**What this task involves:**
Lines after the one containing "(messageId : jsstring)." are to be omitted; print exactly each line from the start of the records up to and including it.

··· Data extract ···

Definition handleRemoveTag (messageId : jsstring) (w : state * storage B)
  : state * storage B :=
  let prev := messageTagsMap w.1 in
  let updated := delete messageId prev in
  (set_tags w.1 updated, persist (str "epc-message-tags") (of_tags B updated) w.2).

(** A user session on the tag menu. *)
Inductive tag_action :=
  | SetTag (messageId : jsstring) (t : tag)
  | RemoveTag (messageId : jsstring).

Definition tag_step (w : state * storage B) (a : tag_action) : state * storage B :=
  match a with
  | SetTag messageId t => handleSetTag messageId t w
  | RemoveTag messageId => handleRemoveTag messageId w
  end.

Definition tag_session (l : list tag_action) (w : state * storage B)
  : state * storage B :=
  foldl tag_step w l.
End Persisted.

Arguments handleTogglePin {B} messageId w.
Arguments handleSetTag {B} messageId t w.
Arguments handleRemoveTag {B} messageId w.
Arguments tag_session {B} l w.
Arguments init_pinnedMessages {B} ls : rename.
Arguments init_messageTagsMap {B} ls : rename.

(** A browser for running the handlers: storage is a map that never
    throws, and a JSON value is kept as its text. *)
Definition quoted (s : jsstring) : jsstring := DQ ++ s ++ DQ.

Definition memory_browser : browser := {|
  value := jsstring;
  of_ids := λ l, str "[" ++ join (str ",") (quoted <$> l) ++ str "]";
  of_tags := λ m,
    str "{" ++ join (str ",") ((λ e, quoted e.1 ++ str ":" ++ quoted e.2) <$> map_to_list m)
    ++ str "}";
  JSON_parse := Return;
  JSON_stringify := λ v, v;
  storage := gmap jsstring jsstring;
  getItem := λ ls key, Return (ls !! key);
  setItem := λ ls key v, Return (<[key := v]> ls)
|}.

(** The same browser with a parser that throws on everything but the
    texts of the empty list and of the empty map. *)
Definition strict_browser : browser := {|
  value := jsstring;
  of_ids := of_ids memory_browser;
  of_tags := of_tags memory_browser;
  JSON_parse := λ text,
    if bool_decide (text = str "[]" ∨ text = str "{}") then Return text else Throw;
  JSON_stringify := λ v, v;
  storage := gmap jsstring jsstring;
  getItem := λ ls key, Return (ls !! key);
  setItem := λ ls key v, Return (<[key := v]> ls)
|}.

Definition empty_state : state := State ∅ ∅ ∅ ∅ [] ∅.

(** The pinned list and the tag map of a component with its storage. *)
Definition pins {B : browser} (w : state * storage B) : list jsstring :=
  pinnedMessages w.1.
Definition tag_map {B : browser} (w : state * storage B) : gmap jsstring jsstring :=
  messageTagsMap w.1.

End ChatMessagesView.

(** * Properties *)

(** ** The matcher and the loops *)

Module RegexFacts.
Import JS Regex.

Section Facts.
Context {A : Type} `{Sym A}.
Implicit Types (r : regex) (st : mstate A) (sn rs : list A) (t : list titem).

Lemma fits_app ps qs rs :
  fits (ps ++ qs) rs = fits ps rs && fits qs (drop (length ps) rs).
Proof.
  revert rs. induction ps as [|p ps IH]; intros rs; simpl.
  - by rewrite drop_0.
  - destruct rs as [|c rs]; [done|]. simpl.
    rewrite IH. by rewrite andb_assoc.
Qed.

Lemma rep_min_Some p lo sn rs sn' rs' :
  rep_min p lo sn rs = Some (sn', rs') →
  fits (replicate lo p) rs = true
  ∧ ∃ l, length l = lo ∧ rs = l ++ rs' ∧ sn' = rev l ++ sn
         ∧ Forall (λ c, p (code c) = true) l.
Proof.
  revert sn rs. induction lo as [|lo IH]; intros sn rs; simpl.
  - intros [= <- <-]. split; [done|]. by exists [].
  - destruct rs as [|c rs]; [done|].
    destruct (p (code c)) eqn:Hp; [|done].
    intros [Hfit (l & Hlen & -> & -> & Hall)]%IH.
    split; [done|]. exists (c :: l). simpl.
    rewrite <- app_assoc. split_and!; auto.
Qed.

Lemma rep_more_In p g sn rs sn' rs' :
  In (sn', rs') (rep_more p g sn rs) →
  ∃ l, rs = l ++ rs' ∧ sn' = rev l ++ sn ∧ Forall (λ c, p (code c) = true) l.
Proof.
  revert sn. induction rs as [|c rs IH]; intros sn; simpl.
  - intros [[= <- <-]|[]]. by exists [].
  - assert (Hstop : (sn, c :: rs) = (sn', rs') →
      ∃ l, c :: rs = l ++ rs' ∧ sn' = rev l ++ sn
           ∧ Forall (λ c, p (code c) = true) l).
    { intros [= <- <-]. by exists []. }
    assert (Hgo : In (sn', rs') (rep_more p g (c :: sn) rs) →
      p (code c) = true →
      ∃ l, c :: rs = l ++ rs' ∧ sn' = rev l ++ sn
           ∧ Forall (λ c, p (code c) = true) l).
    { intros (l & -> & -> & Hall)%IH Hp. exists (c :: l). simpl.
      rewrite <- app_assoc. auto. }
    destruct (p (code c)) eqn:Hp.
    + destruct g; simpl.
      * intros [Hin|[Heq|[]]]%in_app_or; auto.
      * intros [Heq|Hin]; auto.
    + intros [Heq|[]]; auto.
Qed.

(** A match reads a prefix of what is left, and that prefix starts
    with the leading classes of the pattern. *)
Lemma matches_lead r st st' :
  In st' (matches r st) →
  (∃ l, rest st = l ++ rest st' ∧ seen st' = rev l ++ seen st)
  ∧ fits (lead r).1 (rest st) = true
  ∧ ((lead r).2 = true → rest st' = drop (length (lead r).1) (rest st)).
Proof.
  revert st st'. induction r as [|p|p|p lo g|p| | |p|n r IH|r1 IH1 r2 IH2];
    intros st st'; simpl.
  - intros [<-|[]]. split_and!; [by exists []|done|done].
  - destruct (rest st) as [|c tl] eqn:Hrs; [done|].
    destruct (p (code c)) eqn:Hp; [|done].
    intros [<-|[]]. simpl.
    split_and!; [by exists [c]|done|done].
  - destruct (code_point (rest st)) as [[cp k]|]; [|done].
    destruct (p cp); [|done]. intros [<-|[]]. simpl.
    split_and!; [|done..].
    exists (take k (rest st)). by rewrite take_drop.
  - destruct (rep_min p lo (seen st) (rest st)) as [[sn rs]|] eqn:Hmin; [|done].
    apply rep_min_Some in Hmin as [Hfit (l & Hlen & Hrs & -> & _)].
    intros [[sn' rs'] [<- Hin]]%in_map_iff. simpl.
    apply rep_more_In in Hin as (l' & -> & -> & _).
    split_and!; [|done..].
    exists (l ++ l'). rewrite Hrs, rev_app_distr, <- !app_assoc. done.
  - destruct (rest st) as [|c tl] eqn:Hrs.
    { intros [<-|[]]. split_and!; [by exists []|done..]. }
    destruct (p (code c)).
    + intros [<-|[<-|[]]]; simpl.
      * split_and!; [by exists [c]|done..].
      * split_and!; [by exists []|done..].
    + intros [<-|[]]. split_and!; [by exists []|done..].
  - assert (Hst : In st' [st] →
      (∃ l, rest st = l ++ rest st' ∧ seen st' = rev l ++ seen st)
      ∧ true = true ∧ (true = true → rest st' = drop 0 (rest st))).
    { intros [<-|[]]. split_and!; [by exists []|done..]. }
    destruct (seen st) as [|c ?]; [done|].
    destruct (is_line_terminator (code c)); [done|]. intros [].
  - assert (Hst : In st' [st] →
      (∃ l, rest st = l ++ rest st' ∧ seen st' = rev l ++ seen st)
      ∧ true = true ∧ (true = true → rest st' = drop 0 (rest st))).
    { intros [<-|[]]. split_and!; [by exists []|done..]. }
    destruct (rest st) as [|c ?]; [done|].
    destruct (is_line_terminator (code c)); [done|]. intros [].
  - assert (Hst : In st' [st] →
      (∃ l, rest st = l ++ rest st' ∧ seen st' = rev l ++ seen st)
      ∧ true = true ∧ (true = true → rest st' = drop 0 (rest st))).
    { intros [<-|[]]. split_and!; [by exists []|done..]. }
    destruct (seen st) as [|c ?]; [intros []|].
    destruct (p (code c)); [done|]. intros [].
  - intros [st1 [<- Hin]]%in_map_iff. simpl. by apply IH.
  - intros [st1 [Hin1 Hin2]]%in_flat_map.
    apply IH1 in Hin1 as ((l1 & Hl1 & Hs1) & Hfit1 & Hfull1).
    apply IH2 in Hin2 as ((l2 & Hl2 & Hs2) & Hfit2 & Hfull2).
    split.
    { exists (l1 ++ l2). rewrite Hl1, Hl2, Hs2, Hs1, rev_app_distr, <- !app_assoc. done. }
    destruct (lead r1) as [ps [|]]; simpl in *; [|by split].
    destruct (lead r2) as [qs full2]; simpl in *.
    rewrite fits_app, Hfit1, <- Hfull1 by done. split; [done|].
    intros Hf. rewrite Hfull2 by done. rewrite Hfull1 by done.
    rewrite drop_drop, length_app. f_equal.
Qed.

Lemma matches_no_fit r st :
  fits (lead r).1 (rest st) = false → matches r st = [].
Proof.
  intros Hfit. destruct (matches r st) as [|st' l] eqn:Hm; [done|].
  assert (Hin : In st' (matches r st)) by (rewrite Hm; by left).
  apply matches_lead in Hin as (_ & Hfit' & _). congruence.
Qed.

Lemma exec_no_fit r sn rs :
  fits (lead r).1 rs = false → exec r sn rs = None.
Proof. intros Hfit. unfold exec. by rewrite matches_no_fit. Qed.

Lemma exec_rest r sn rs st :
  exec r sn rs = Some st →
  ∃ l, rs = l ++ rest st ∧ seen st = rev l ++ sn ∧ matched rs st = length l.
Proof.
  unfold exec. intros Hhd.
  assert (Hin : In st (matches r (MState sn rs []))).
  { destruct (matches r (MState sn rs [])) as [|x l]; [done|].
    injection Hhd as ->. by left. }
  apply matches_lead in Hin as ((l & Hl & Hs) & _). simpl in *.
  exists l. split_and!; [done..|].
  unfold matched. rewrite Hl at 1. rewrite length_app. lia.
Qed.

(** *** Literals, lazy and greedy runs *)

Lemma matches_lits (a : jsstring) st :
  matches (foldr (λ c r, Chr (N.eqb c) ⋅ r) Emp a) st
  = if fits (N.eqb <$> a) (rest st)
    then [MState (rev (take (length a) (rest st)) ++ seen st)
            (drop (length a) (rest st)) (caps st)]
    else [].
Proof.
  revert st. induction a as [|x a IH]; intros [sn rs cs]; simpl.
  - by rewrite drop_0.
  - destruct rs as [|c rs]; simpl; [done|].
    destruct (x =? code c); simpl; [|done].
    rewrite IH, app_nil_r. simpl.
    rewrite <- app_assoc. reflexivity.
Qed.

Lemma matches_Lit a st :
  matches (Lit a) st
  = if fits (N.eqb <$> str a) (rest st)
    then [MState (rev (take (length (str a)) (rest st)) ++ seen st)
            (drop (length (str a)) (rest st)) (caps st)]
    else [].
Proof. apply matches_lits. Qed.

Lemma rep_more_nonempty p g sn rs : rep_more p g sn rs ≠ [].
Proof.
  revert sn. induction rs as [|c rs IH]; intros sn; simpl; [done|].
  destruct (p (code c)); [|done]. destruct g; [|done].
  intros Heq. apply app_eq_nil in Heq as [_ ?]. done.
Qed.

(** A greedy run stops first after the longest run. *)
Lemma rep_more_greedy p sn rs :
  head (rep_more p true sn rs) = Some (span p sn rs).
Proof.
  revert sn. induction rs as [|c rs IH]; intros sn; simpl; [done|].
  destruct (p (code c)); [|done].
  specialize (IH (c :: sn)).
  destruct (rep_more p true (c :: sn) rs); [done|]. done.
Qed.

(** A lazy run of anything, then a literal: the first place where the
    literal is. *)
Lemma lazy_then_lits (a : jsstring) sn rs cs :
  head (flat_map (matches (foldr (λ c r, Chr (N.eqb c) ⋅ r) Emp a))
          (List.map (λ '(sn', rs'), MState sn' rs' cs) (rep_more any false sn rs)))
  = (λ '(sn', rs'), MState sn' rs' cs) <$> find_fit (N.eqb <$> a) sn rs.
Proof.
  revert sn. induction rs as [|c rs IH]; intros sn.
  - simpl. rewrite matches_lits, app_nil_r. simpl.
    destruct (fits (N.eqb <$> a) []); [|done]. simpl.
    by rewrite length_fmap.
  - simpl. rewrite matches_lits. simpl.
    destruct (fits (N.eqb <$> a) (c :: rs)); simpl.
    + by rewrite length_fmap.
    + apply IH.
Qed.

(** The subject is searched from a position on: nothing is found inside
    a stretch where the classes never fit. *)
Lemma find_fit_skip ps (x : list A) sn rs :
  (∀ l1 l2, x = l1 ++ l2 → l2 ≠ [] → fits ps (l2 ++ rs) = false) →
  find_fit ps sn (x ++ rs) = find_fit ps (rev x ++ sn) rs.
Proof.
  revert sn. induction x as [|c x IH]; intros sn Hx; [done|].
  pose proof (Hx [] (c :: x) eq_refl) as Hc. cbn [app] in Hc.
  cbn [app find_fit]. rewrite Hc by done.
  rewrite IH; [cbn [rev]; by rewrite <- app_assoc|].
  intros l1 l2 -> Hne. by apply (Hx (c :: l1) l2).
Qed.

Lemma find_fit_here ps sn rs :
  fits ps rs = true →
  find_fit ps sn rs = Some (rev (take (length ps) rs) ++ sn, drop (length ps) rs).
Proof. intros Hfit. destruct rs; simpl; by rewrite Hfit. Qed.

(** *** The replacement loop *)

Lemma replace_loop_keep u r t k k' sn rs :
  replace_loop u r t 0 k sn rs = replace_loop u r t 0 k' sn rs.
Proof. by destruct rs. Qed.

(** Code units owed to a match are passed over in silence. *)
Lemma replace_loop_skip u r t l sn rs :
  replace_loop u r t (length l) false sn (l ++ rs)
  = replace_loop u r t 0 false (rev l ++ sn) rs.
Proof.
  revert sn. induction l as [|c l IH]; intros sn; simpl.
  - by destruct rs.
  - rewrite IH, <- app_assoc. done.
Qed.

Lemma replace_loop_miss r t k sn c rs :
  exec r sn (c :: rs) = None →
  replace_loop false r t 0 k sn (c :: rs)
  = c :: replace_loop false r t 0 false (c :: sn) rs.
Proof.
  intros Hex. simpl. rewrite Hex. simpl.
  f_equal. apply replace_loop_keep.
Qed.

Lemma replace_loop_hit r t k sn rs st :
  exec r sn rs = Some st → matched rs st ≠ 0%nat →
  replace_loop false r t 0 k sn rs
  = expand t st ++ replace_loop false r t 0 false (seen st) (rest st).
Proof.
  intros Hex Hlen.
  destruct (exec_rest _ _ _ _ Hex) as (l & Hrs & Hsn & Hm).
  destruct l as [|c l]; [by rewrite Hm in Hlen|].
  subst rs. simpl in *. rewrite Hex, Hm. f_equal.
  rewrite replace_loop_skip, Hsn, <- app_assoc. done.
Qed.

···

**Answer area:**
Definition handleRemoveTag (messageId : jsstring) (w : state * storage B)
  : state * storage B :=
  let prev := messageTagsMap w.1 in
  let updated := delete messageId prev in
  (set_tags w.1 updated, persist (str "epc-message-tags") (of_tags B updated) w.2).

(** A user session on the tag menu. *)
Inductive tag_action :=
  | SetTag (messageId : jsstring) (t : tag)
  | RemoveTag (messageId : jsstring).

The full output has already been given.